We tested the software's playback capabilities with PowerDVD. We were armed with two high-definition discs: One Six Right, a documentary on flight on HD DVD, and a Blu-ray Disc that we had burned with Sonic DVDit Pro a few months ago. When it first launched, a message popped up to say that we could get the most recent version of the software (build 3514) by clicking the link, but we waited too long to click it, and it went away.
One Six Right started with no trouble, but it simply looped when it got to where the menu should've appeared. No menu actually showed up. There was an option to navigate through the disc by dragging the mouse, but changing the option didn't make a bit of difference. So we tried the Blu-ray Disc - all the software did was give us an error message.

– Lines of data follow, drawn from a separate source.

(** X17.  Agent-pool update sends the name, type and flag of the store
    under the parsed identifier, with no ID inside the pool.  When the
    remote update fails the operation returns the remote text behind
    "Error updating agent pool in Azure DevOps: " and leaves the store as
    it was; when it succeeds the pool it returned is dropped and the
    operation is a read of the store from the remote state that the update
    left. *)
Theorem agent_pool_update_flow (d : ResourceData)
  (meta : Config.AggregatedClient R) (r r1 : R) (poolID : Z)
  (poolType name : string) (autoProvision : bool)
  (updated : option TaskAgentPool) (err : option goerror) :
  Get d "pool_type" = VString poolType →
  Get d "name" = VString name →
  Get d "auto_provision" = VBool autoProvision →
  Strconv.Atoi (Schema.Id d) = (poolID, None) →
  UpdateAgentPool (Config.TaskAgentClient meta) (Some poolID)
    (Some {| Taskagent.Id := None; Name := Some name;
             PoolType := Some poolType;
             AutoProvision := Some autoProvision |}) r
  = (updated, err, r1) →
  resourceAzureAgentPoolUpdate Quote d meta r
  = match err with
    | Some e =>
        Returns (d, r1,
                 Some (Fmt.Errorf ("Error updating agent pool in Azure DevOps: "
                                   +:+ Error e)))
    | None => resourceAzureAgentPoolRead Quote d meta r1
    end.
Proof.
  intros Ht Hn Ha Hid Hupd. unfold resourceAzureAgentPoolUpdate.
  rewrite (expandAgentPool_typed d false poolType name autoProvision) by done.
  rewrite Hid. cbn [negb snd fst mbind outcome_bind].
  unfold azureAgentPoolUpdate.
  cbn [deref mbind outcome_bind Taskagent.Id Name PoolType AutoProvision].
  rewrite Hupd. by destruct err.
Qed.
(** * apostrophe-elasticsearch: the document-to-index synchronisation engine

    A shallow embedding of [index.js] (the module's [construct] function)
    and the properties of it that the specification states.

    Conventions of the embedding.
    - A JavaScript string is a Rocq [string]; one character stands for one
      UTF-16 code unit below 256 (the Latin-1 range), so [String.length] is
      the JavaScript [.length].
    - JavaScript values are the trees of [value]: the JSON shapes and
      functions, which are opaque; numbers are integers (no fractions, NaN
      or infinities), symbols do not occur.  Objects are plain objects,
      given by their own enumerable properties as association lists in
      insertion order; a well-formed object has no key twice.  Their
      prototype is [Object.prototype]: reading a key that is not an own
      property answers the member of [Object.prototype] of that name
      ([Obj.get]), and assigning to [__proto__] adds no own property
      ([Obj.put]).
    - A document is a record with its mandatory string identifier [_id] and
      its other properties.
    - Callbacks of the form [callback(err)] are results of type
      [option error].  A JavaScript [throw] is the outcome [Throw]: the
      statements after it do not run.  The stages of the reindex task run
      in callbacks of the search engine client and of the document store,
      so an exception raised in one of them is not handed to any callback
      of the task: it ends the run where it is raised. *)

From Stdlib Require Import ZArith Ascii String DecimalString.
From stdpp Require Import base option list sorting strings gmap.

Local Open Scope string_scope.
Set Warnings "-register-all".


(** ** Strings *)

Module Str.

Definition code (c : ascii) : nat := nat_of_ascii c.

(** [String.prototype.toLowerCase] on one code unit below 256: the
    upper-case letters there are A-Z and U+00C0..U+00DE without U+00D7. *)
Definition lower_char (c : ascii) : ascii :=
  let n := code c in
  if (((65 <=? n) && (n <=? 90)) ||
      ((192 <=? n) && (n <=? 222) && negb (n =? 215)))%nat
  then ascii_of_nat (n + 32) else c.

Fixpoint toLowerCase (s : string) : string :=
  match s with
  | EmptyString => EmptyString
  | String c s' => String (lower_char c) (toLowerCase s')
  end.

(** The character class [a-z]. *)
Definition is_az (c : ascii) : bool := ((97 <=? code c) && (code c <=? 122))%nat.
Lemma fold_cancel_split before rest :
  NoDup (map te_id (before ++ rest)) →
  fold_left cancel_one (live_tools rest) (before ++ rest) = before ++ map cancel_entry rest.
Proof.
  revert before. induction rest as [|e rest IH]; intros before Hnd; [done|].
  unfold live_tools; simpl. fold (live_tools rest). unfold cancel_entry at 1.
  destruct (active_of e) as [t|] eqn:Ha; simpl.
  - apply active_of_Some in Ha as [Hid Htool].
    assert (cancel_one (before ++ e :: rest) t =
            (before ++ [set_tool_status ToolCancelled None e]) ++ rest) as ->.
    { unfold cancel_one. rewrite update_last_at, <- app_assoc; [done|by rewrite Hid, Z.eqb_refl, Htool|].
      intros y Hy. apply andb_false_iff. left. apply Z.eqb_neq. rewrite Hid. intros Heq.
      rewrite map_app in Hnd. apply NoDup_app in Hnd as (_ & _ & Hnd). simpl in Hnd.
      apply NoDup_cons in Hnd as [Hnin _]. apply Hnin. rewrite <- Heq.
      by apply (list_elem_of_fmap_2 te_id). }
    rewrite IH; [by rewrite <- app_assoc|].
    rewrite !map_app in *. simpl in *. by rewrite set_tool_status_id, <- app_assoc.
  - replace (before ++ e :: rest) with ((before ++ [e]) ++ rest) by (by rewrite <- app_assoc).
    rewrite IH; [by rewrite <- app_assoc|]. by rewrite <- app_assoc.
Qed.
Lemma remote_always_is_session_scoped_witness :
  sf_files (remember_always demo_env demo_policy (mkSafety ∅ ∅) "mcp__fs_write") = ∅.
Proof.
  exact (proj1 (remote_always_is_session_scoped demo_env demo_policy (mkSafety ∅ ∅)
    "mcp__fs_write" "fs_write" eq_refl)).
Defined.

Remember the message that offered to send us to the latest software version? Understandably, we now wanted to give that software a whirl. Within the software, however, we were unable to find a way to get back to that link, and digging around on CyberLink and LG's sites also proved fruitless. Temporarily defeated, we uninstalled the CyberLink software, along with some other software that we thought could've been conflicting with the CyberLink software, and we also removed a bunch of accumulated crud that had built up in the computer's registry. Upon reinstalling, we also chose not to install most of the suite and followed that link to get the update as soon as we saw it. The new build of the software didn't change much from our point of view, though - we still couldn't play either of our test discs successfully.